I heard about this collection last summer, in a context that will sound a little insufferable, i.e. at a poetry roundtable at an Irish Studies conference where we were discussing a fairly experimental work, but bear with me: someone brought up this collection as a poetry collection that, yes, was concerned with place, as so much poetry is, but one of those places was the digital world of Super Mario Bros.
Well, that got my attention.
But also I was tired AF from jet lag so I promptly forgot the name of the poet and the book, so I was fucking delighted when I got my latest mailing from the Wake Forest University Press book club and HERE WAS THE BOOK: WFUP had picked up the American publishing rights and printed it along with Sexton’s follow-up collection. So, over the last month, I read it in fits and starts.
A more thorough description of its subject matter would be: this is a poetry collection that serves as an elegy or requiem for Sexton’s mother, who died when he was a kid, and video games were the world he could escape to, a place of happiness before her diagnosis that also served as a refuge during her treatment and after her death. It’s also about actual physical place and the natural world, and Elizabethan poetry that also deals with mortality and the fleeting pleasures of existence. Is that a lot? It’s a lot. Somehow the potential self-seriousness of it all is cut by the fact that each section of the book is named after a level of Super Mario Bros, and there’s a pleasure in seeing the interweaving of the real world and the virtual one.

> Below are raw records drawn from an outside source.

(* ===== verification/CalcCompile.v ===== *)
(** * Calculated fields: compiler and field sets ([internal/calcfield/compile.go],
    [set.go])

    Compilation threads the budget of terms that all the compilers of one lookup
    share.  The operand resolver of the caller is a parameter. *)
From S2P Require Import Prelude CalcParse.

(** [maxExpansion] *)
Definition maxExpansion : Z := 2000.

(** A bound argument: a number or a text. *)
Inductive arg := ANum (n : number) | AText (s : string).

(** Why a compilation fails: the budget, a field that does not parse, a cycle, the
    caller's resolver, a nil expression, or the end of the model's fuel. *)
Inductive cerr := EBudget | EBad | ECycle | EOperand | ENil | EFuel.

(** A computation over the shared budget. *)
Definition C (A : Type) : Type := Z -> (A * Z) + cerr.

#[export] Instance C_ret : MRet C := fun A a b => inl (a, b).

#[export] Instance C_bind : MBind C := fun A B f m b =>
  match m b with inl (a, b) => f a b | inr e => inr e end.

Definition failC {A} (e : cerr) : C A := fun _ => inr e.

(** SQL text and its bound arguments. *)
Abbreviation sqlArgs := (string * list arg)%type.

(** [Resolver] *)
Definition Resolver : Type := string -> C sqlArgs.

(** [compiler.spend] *)
Definition spend (n : Z) : C unit := fun b => if b - n <? 0 then inr EBudget else inl (tt, b - n).

(** [binarySQL]; a missing key reads as the empty text. *)
Definition binarySQL (op : string) : string :=
  if bool_decide (op ∈ ["+"; "-"; "*"; "%"; "="; "<>"; "<"; "<="; ">"; ">="]) then op
  else if bool_decide (op = "==") then "="
  else if bool_decide (op = "!=") then "<>"
  else if bool_decide (op = "and") then "AND"
  else if bool_decide (op = "or") then "OR"
  else "".

(** [strings.Join] *)
Definition stringsJoin (parts : list string) (sep : string) : string := String.concat sep parts.

(** [concatSQL] *)
Definition concatSQL (parts : list string) : string :=
  ("(" +:+ stringsJoin ((fun p => "COALESCE(CAST(" +:+ p +:+ " AS TEXT), '')") <$> parts) " || " +:+ ")")%string.

(** The SQL of [compiler.unary], [binary] and [call] around their operands. *)
Definition unarySQL (op x : string) : string :=
  (if bool_decide (op = "not") then "(NOT " +:+ x +:+ ")" else "(0 - " +:+ x +:+ ")")%string.

Definition joinSQL (op l r : string) : string :=
  (if bool_decide (op = "/") then "(CAST(" +:+ l +:+ " AS REAL) / " +:+ r +:+ ")"
   else "(" +:+ l +:+ " " +:+ binarySQL op +:+ " " +:+ r +:+ ")")%string.

Definition callSQL (fn : string) (parts : list string) : string :=
  let part i := nth i parts ""%string in
  (if bool_decide (fn = "coalesce") then "COALESCE(" +:+ stringsJoin parts ", " +:+ ")"
   else if bool_decide (fn = "lower") then "lower(" +:+ part 0%nat +:+ ")"
   else if bool_decide (fn = "if") then
     "(CASE WHEN " +:+ part 0%nat +:+ " THEN " +:+ part 1%nat +:+ " ELSE " +:+ part 2%nat +:+ " END)"
   else concatSQL parts)%string.

(** [compiler.node], with [unary], [binary] and [call]. *)
Fixpoint compileNode (resolve : Resolver) (n : node) : C sqlArgs :=
  _ ← spend 1;
  match n with
  | kNumber v => mret ("?"%string, [ANum v])
  | kString s => mret ("?"%string, [AText s])
  | kIdent key => resolve key
  | kUnary op x =>
      r ← compileNode resolve x;
      mret (unarySQL op r.1, r.2)
  | kBinary op l r =>
      a ← compileNode resolve l;
      b ← compileNode resolve r;
      mret (joinSQL op a.1 b.1, a.2 ++ b.2)
  | kCall fn args =>
      rs ← (fix go (l : list node) : C (list sqlArgs) :=
              match l with
              | [] => mret []
              | x :: l => r ← compileNode resolve x; rs ← go l; mret (r :: rs)
              end) args;
      mret (callSQL fn rs.*1, mjoin rs.*2)
  end.

(** The arguments of a call, in order. *)
Fixpoint compileArgs (resolve : Resolver) (l : list node) : C (list sqlArgs) :=
  match l with
  | [] => mret []
  | x :: l => r ← compileNode resolve x; rs ← compileArgs resolve l; mret (r :: rs)
  end.

(** [Expr.Compile] *)
Definition Expr_Compile (e : node) (resolve : Resolver) : sqlArgs + cerr :=
  match compileNode resolve e maxExpansion with inl (r, _) => inl r | inr e => inr e end.

(** [Compile] *)
Definition Compile (src : string) (resolve : Resolver) : sqlArgs + cerr :=
  match Parse src with None => inr EBad | Some e => Expr_Compile e resolve end.

(** ** Field sets *)

(** [Field] *)
Record Field := mkField { fd_Name : string; fd_Expression : string }.

(** The caller's resolver of columns and attributes; [None] is its error. *)
Definition Operand : Type := string -> option sqlArgs.

Definition ofOperand (operand : Operand) : Resolver := fun key b =>
  match operand key with Some r => inl (r, b) | None => inr EOperand end.

(** [Set]: an expression that did not parse is [None], as a nil pointer. *)
Record Set_ := mkSet {
  st_exprs : gmap string (option node);
  st_bad : gset string;
  st_operand : Operand;
  st_builtin : string -> bool;
}.

(** One turn of the loop of [NewSet]. *)
Definition addField (st : gmap string (option node) * gset string) (f : Field)
  : gmap string (option node) * gset string :=
  let e := Parse (fd_Expression f) in
  (<[fd_Name f := e]> st.1,
   match e with None => {[fd_Name f]} ∪ st.2 | Some _ => st.2 end).

(** [NewSet] *)
Definition NewSet (fields : list Field) (operand : Operand) (builtin : string -> bool) : Set_ :=
  let '(exprs, bad) := foldl addField (∅, ∅) fields in mkSet exprs bad operand builtin.

(** [Set.Has] *)
Definition Has (s : Set_) (name : string) : bool :=
  bool_decide (is_Some (st_exprs s !! name)) && negb (st_builtin s name).

(** [Set.compile] *)
Definition compileField (s : Set_) (resolve : Resolver) (name : string) : C sqlArgs :=
  if bool_decide (name ∈ st_bad s) then failC EBad
  else
    match st_exprs s !! name with
    | Some (Some e) => compileNode resolve e
    | _ => failC ENil
    end.

(** [Set.resolver]; the stack grows with every expansion, so [fuel] is how many fields
    are not on it. *)
Fixpoint resolver (s : Set_) (fuel : nat) (stack : list string) : Resolver := fun key =>
  if negb (Has s key) then ofOperand (st_operand s) key
  else if decide (key ∈ stack) then failC ECycle
  else
    match fuel with
    | O => failC EFuel
    | S fuel => compileField s (resolver s fuel (stack ++ [key])) key
    end.

(** [Set.Lookup] *)
Definition Lookup (s : Set_) (name : string) : option (sqlArgs + cerr) :=
  if negb (Has s name) then None
  else Some
    match compileField s (resolver s (size (st_exprs s)) [name]) name maxExpansion with
    | inl (r, _) => inl r
    | inr e => inr e
    end.

(** [Set.Validate]: the fields in the order the map is ranged over. *)
Definition Validate (s : Set_) (order : list string) : option cerr :=
  head (omap (fun name => match Lookup s name with Some (inr e) => Some e | _ => None end) order).

(** Two fields, one used by the other. *)
Definition demoOperand : Operand := fun key => Some ("json_extract(attributes, ?)"%string, [AText key]).

Example lookup_example :
  let s := NewSet [mkField "ms" "duration_us / 1000"; mkField "slow" "ms > 250";
                   mkField "a" "b + 1"; mkField "b" "a"] demoOperand (fun _ => false) in
  Lookup s "slow" =
    Some (inl ("((CAST(json_extract(attributes, ?) AS REAL) / ?) > ?)"%string,
               [AText "duration_us"; ANum (NumInt 1000); ANum (NumInt 250)])) /\
  Lookup s "a" = Some (inr ECycle) /\ Lookup s "http.route" = None.
Proof. vm_compute. split_and!; reflexivity. Qed.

And the emotion of it all feels piercing and real, too, even from the first poem, which, like the last, is titled “Yoshi’s House”:
These are the days of no letters the magenta mailbox jitters
out of the visible spectrum babies chirp in our holly tree
mountains yield to the foreground and sadly again they’re beautiful:
my friends scattered in the lowlands the fire seizes in the grate
the smoke signals across the eaves say all I really mean to say
I have gone to rescue my friends I’ll think of you and you and you.

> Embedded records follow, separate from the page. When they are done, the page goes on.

(* ===== verification/CalcLexProps.v ===== *)
(** * What the lexer and the parser of calculated fields guarantee

    Every token is well formed and every turn takes input, so the loops have enough
    fuel; a parsed expression uses only the operators and functions of the grammar,
    with the right number of arguments, and no more terms than the cap. *)
From S2P Require Import Prelude CalcParse.

(** ** Well-formed tokens and expressions *)

Definition identOk (s : string) : Prop :=
  bytesOf s <> [] /\ (length (bytesOf s) <= maxIdentLen)%nat /\
  Forall (fun c => c ∉ refusedInQuoted) (bytesOf s).

Definition numberOk (n : number) : Prop :=
  match n with NumInt v => 0 <= v <= 2 ^ 63 - 1 | NumFloat lit => bytesOf lit <> [] end.

Definition textOk (s : string) : Prop := Forall (fun c => c <> nul) (bytesOf s).

Definition symbolOps : list string := ["+"; "-"; "*"; "/"; "%"] ++ compareOps.

Definition tokenOk (t : token) : Prop :=
  match t with
  | tNumber n => numberOk n
  | tString s => textOk s
  | tWord s | tQuoted s => identOk s
  | tOp s => s ∈ symbolOps
  | _ => True
  end.

Definition binaryOps : list string := symbolOps ++ ["and"; "or"].

Definition arityOk (fn : string) (n : nat) : Prop :=
  exists lo hi, functions fn = Some (lo, hi) /\ (lo <= n <= hi)%nat.

Fixpoint wfNode (n : node) : Prop :=
  match n with
  | kNumber v => numberOk v
  | kString s => textOk s
  | kIdent s => identOk s
  | kUnary op x => op ∈ ["-"; "not"] /\ wfNode x
  | kBinary op l r => op ∈ binaryOps /\ wfNode l /\ wfNode r
  | kCall fn args =>
      arityOk fn (length args) /\
      (fix all (l : list node) : Prop := match l with [] => True | x :: l => wfNode x /\ all l end) args
  end.

Fixpoint nodeCount (n : node) : nat :=
  match n with
  | kNumber _ | kString _ | kIdent _ => 1
  | kUnary _ x => S (nodeCount x)
  | kBinary _ l r => S (nodeCount l + nodeCount r)
  | kCall _ args => S (sum_list (nodeCount <$> args))
  end.

Lemma wfNode_call fn args :
  wfNode (kCall fn args) <-> arityOk fn (length args) /\ Forall wfNode args.
Proof.
  simpl. apply and_iff_compat_l. induction args as [|x l IH]; [by split; constructor|].
  by rewrite Forall_cons, <- IH.
Qed.

(** Induction over expressions with the arguments of calls. *)
Lemma node_ind' (Q : node -> Prop) :
  (forall v, Q (kNumber v)) -> (forall s, Q (kString s)) -> (forall s, Q (kIdent s)) ->
  (forall op x, Q x -> Q (kUnary op x)) -> (forall op l r, Q l -> Q r -> Q (kBinary op l r)) ->
  (forall fn args, Forall Q args -> Q (kCall fn args)) -> forall n, Q n.
Proof.
  intros H1 H2 H3 H4 H5 H6. fix IH 1. intros [v|s|s|op x|op l r|fn args].
  - apply H1.
  - apply H2.
  - apply H3.
  - apply H4, IH.
  - apply H5; apply IH.
  - apply H6. induction args as [|x l IHl]; constructor; [apply IH|apply IHl].
Qed.

(** ** Lexing *)

Lemma bytesOf_text s : bytesOf (text s) = s.
Proof. apply String.list_ascii_of_string_of_list_ascii. Qed.

Lemma spanWhile_spec p s a b :
  spanWhile p s = (a, b) -> s = a ++ b /\ Forall (fun c => p c = true) a.
Proof.
  revert a b. induction s as [|c s IH]; intros a b; simpl; [intros [= <- <-]; done|].
  destruct (p c) eqn:Ec; [|intros [= <- <-]; done].
  destruct (spanWhile p s) as [a' b'] eqn:E. intros [= <- <-].
  destruct (IH a' b' eq_refl) as [-> Hf]. split; [done|by constructor].
Qed.

Lemma wordPart_fine c : isWordPart c = true -> c ∉ refusedInQuoted.
Proof.
  intros Hc Hin. assert (code c = 34 \/ code c = 92 \/ code c = 0)%nat as Hn.
  { apply elem_of_cons in Hin as [->|[->|[->|[]%not_elem_of_nil]%elem_of_cons]%elem_of_cons];
      [by left|by right; left|by right; right]. }
  unfold isWordPart, isWordStart, isDigit, between in Hc.
  destruct Hn as [E|[E|E]]; rewrite E in Hc; discriminate.
Qed.

Lemma lowerAscii_fine c : isWordPart c = true -> isWordPart (lowerAscii c) = true.
Proof.
  unfold lowerAscii. destruct (65 <=? code c)%nat eqn:E1, (code c <=? 90)%nat eqn:E2; try done.
  intros _. simpl. apply Nat.leb_le in E1, E2. unfold isWordPart, isWordStart, between.
  rewrite Ascii.nat_ascii_embedding by lia.
  assert ((97 <=? code c + 32)%nat = true) as -> by (apply Nat.leb_le; lia).
  assert ((code c + 32 <=? 122)%nat = true) as -> by (apply Nat.leb_le; lia).
  simpl. by rewrite orb_true_r.
Qed.

Lemma digitsValue_nonneg ds : Forall (fun c => isDigit c = true) ds -> 0 <= digitsValue ds.
Proof.
  unfold digitsValue. assert (forall v, 0 <= v -> Forall (fun c => isDigit c = true) ds ->
    0 <= foldl (fun v c => v * 10 + (Z.of_nat (code c) - 48)) v ds) as Hg; [|auto with lia].
  induction ds as [|c ds IH]; intros v Hv Hf; simpl; [done|].
  apply Forall_cons in Hf as [Hc Hf]. apply IH; [|done].
  unfold isDigit, between in Hc. apply andb_prop in Hc as [H1%Nat.leb_le H2]. lia.
Qed.
Lemma reads_back n : wfNode n -> readsBack n.
Proof.
  induction n as [v|s|s|op x IH|op l r IHl IHr|fn args IH] using node_ind'; intros Hw.
  1-3: by apply readsBack_own; [done|apply reads_leaf|intros H; apply joinLevel_le in H; cbn in H; lia].
  - destruct Hw as [Hop Hw]. destruct (IH Hw) as [Hx _].
    apply elem_of_cons in Hop as [->|Hop]; [|apply list_elem_of_singleton in Hop as ->].
    + apply readsBack_own; [by split; [left|]|by apply reads_minus; [|apply Hx; lia]|intros H; by apply (bool_decide_pack _) in H].
    + apply readsBack_own; [by split; [right; left|]|by apply reads_not; [|apply Hx; lia]|intros H; by apply (bool_decide_pack _) in H].
  - pose proof Hw as (Hop & Hl & Hr). destruct (IHl Hl) as [Hl1 Hl2], (IHr Hr) as [Hr1 _].
    destruct (opLevel_cases op Hop) as [[Hj El]|(E3 & E4 & Ho)].
    + assert (loopReads (opLevel op) (kBinary op l r)) as Hlp.
      { apply loop_binary; try done; [by apply Hl2|]. apply Hr1. by apply joinLevel_le. }
      apply readsBack_own; [done|by apply reads_of_loop|done].
    + apply readsBack_own; [done| |]; cbn [level]; rewrite E3; [|intros H; by apply (bool_decide_pack _) in H].
      apply reads_compare; try done; [apply Hl1|apply Hr1]; lia.
  - apply readsBack_own; [done| |intros H; apply joinLevel_le in H; cbn in H; lia]. apply reads_call; [done|].
    apply wfNode_call in Hw as [_ Hw]. rewrite Forall_forall in *. intros x Hx. apply (IH x Hx (Hw x Hx)). lia.
Qed.

(** ** Properties *)

Lemma parsersAt_or d : P_or (parsersAt (S d)) = parseAt (parsersAt d) 0.
Proof. done. Qed.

Of course “I have gone to rescue my friends” means the characters in the game but it also collides with the desire to rescue the person who cannot be saved, i.e. the poet’s mother, who both seizes what moments she can with her family but also slowly wastes away from cancer, finally dying in hospital when the young speaker is, to his fury and mortification, at McDonald’s, getting a bite to eat with a sympathetic relative.
It could all be such a dumb gimmick, but in Sexton’s hands it’s serious and genuine–not perfect, but somehow surprising and heartbreaking and excellent. If you read to the very very last page, you get the second “Yoshi’s House” poem to salve your soul a bit and send you away:
May this unhaunted house be yours and may it be happy and bright.

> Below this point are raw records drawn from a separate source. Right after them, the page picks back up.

Lemma columnOf_bound key name kind : columnOf key = Some (name, kind) -> placeholders name = 0%nat.
Proof.
  unfold columnOf. destruct (List.find _ columns) as [c|] eqn:E; [|done]. intros [= Ec].
  apply List.find_some in E as [Hin _].
  assert (Forall (fun c : string * (string * colKind) => placeholders c.2.1 = 0%nat) columns) as Hc
    by (repeat constructor).
  rewrite Forall_forall in Hc. apply list_elem_of_In in Hin. specialize (Hc _ Hin). by rewrite Ec in Hc.
Qed.

Lemma builtin_bound key : boundOperand (resolveBuiltin key).
Proof.
  unfold resolveBuiltin. destruct (attrRest key); [done|].
  destruct (columnOf key) as [[name kind]|] eqn:E; cbn; [by eapply columnOf_bound|done].
Qed.

(** A resolver of calculated fields that binds its arguments. *)
Definition boundResolver (r : option FilterResolver) : Prop :=
  forall f key x, r = Some f -> f key = Some (inl x) -> bound x.

Lemma resolve_bound key r o : boundResolver r -> resolve key r = inl o -> boundOperand o.
Proof.
  intros Hr. unfold resolve. destruct (IsBuiltin key); [intros [= <-]; apply builtin_bound|].
  destruct r as [f|]; [|by intros [= <-]].
  destruct (f key) as [[x|e]|] eqn:E; [intros [= <-]|done|by intros [= <-]]. by eapply Hr.
Qed.

Lemma marks_count n : placeholders (marks n) = n.
Proof.
  unfold marks, stringsJoin. rewrite placeholders_concat by done.
  induction n as [|n IH]; [done|]. rewrite replicate_S, fmap_cons. cbn [sum_list_with]. unfold id at 1.
  by rewrite IH.
Qed.

Section CompileProps.
Context (ParseFloat : string -> option number).
Abbreviation condition := (compileCondition ParseFloat).
Abbreviation groupOf := (compileGroup ParseFloat).

Lemma inValues_length int values l : inValues ParseFloat int values = inl l -> length l = length values.
Proof.
  revert l. induction values as [|v values IH]; intros l; cbn [inValues]; [by intros [= <-]|].
  destruct (if int then _ else _) as [a|e]; [|done].
  destruct (inValues ParseFloat int values) as [l'|e]; [|done]. intros [= <-]. cbn. by rewrite (IH l').
Qed.

Lemma orderSQL_fixed op : placeholders (orderSQL op) = 0%nat.
Proof.
  unfold orderSQL, isOneOf. case_bool_decide as Hop; [|done].
  repeat (apply elem_of_cons in Hop as [->|Hop]; [done|]). by apply not_elem_of_nil in Hop.
Qed.

Lemma equality_bound o c s : boundOperand o -> compileEquality ParseFloat o c = inl s -> bound s.
Proof.
  intros Hb. assert (forall ref (val : arg), bound ref ->
    bound (if bool_decide (nd_Op c = OpEq) then sql (ref.1 +:+ " = ?") (ref.2 ++ [val])
           else negate ref "<> ?" [val])) as Hf.
  { intros ref val Hr. case_bool_decide; [count_bound|by apply negate_bound]. }
  pose proof (text_bound o Hb) as Ht. pose proof (number_bound o Hb) as Hn.
  unfold compileEquality, numArg.
  destruct o as [col []|path|x].
  - intros [= <-]. exact (Hf _ _ Ht).
  - destruct (ParseFloat _); [|done]. intros [= <-]. exact (Hf _ _ Hn).
  - intros [= <-]. exact (Hf _ _ Ht).
  - destruct (ParseFloat _); intros [= <-]; [exact (Hf _ _ Hn)|exact (Hf _ _ Ht)].
Qed.

Lemma ordering_bound o c s : boundOperand o -> compileOrdering ParseFloat o c = inl s -> bound s.
Proof.
  intros Hb. assert (forall ref (val : arg), bound ref ->
    bound (sql (ref.1 +:+ " " +:+ orderSQL (nd_Op c) +:+ " ?") (ref.2 ++ [val]))) as Hf.
  { intros ref val Hr. pose proof (orderSQL_fixed (nd_Op c)). count_bound. }
  pose proof (text_bound o Hb) as Ht. pose proof (number_bound o Hb) as Hn.
  unfold compileOrdering, numArg.
  destruct o as [col []|path|x]; destruct (ParseFloat _); try done; intros [= <-];
    first [exact (Hf _ _ Hn)|exact (Hf _ _ Ht)].
Qed.

Lemma substring_bound o c : boundOperand o -> bound (compileSubstring o c).
Proof.
  intros Hb%text_bound. unfold compileSubstring. case_bool_decide; count_bound.
Qed.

May the creak in the rafters be a sparrow returning to nest
after all these years and before the many more I step aside.
And if you find some day dear friend my sad head upon on your shoulders
go out into the world say world it’s been so long say world hello.
There’s something a little Yeatsian in that sparrow returning home to nest; there’s something of Ciaran Carson, Sexton’s mentor, in the long lines, though something more Sexton’s own in the breathless rhythm he accomplishes with them. All in all, it was a beautiful collection, and I’m looking forward to reading Sexton’s sophomore collection, once I get through a couple other poetry collections on my TBR.
(The Wake Forest cover is great, but the original Penguin UK one might be just a smidge better for its very direct homage to the font of the original video game. But the pseudo-pixelated landscape of the American edition is also some excellent design.)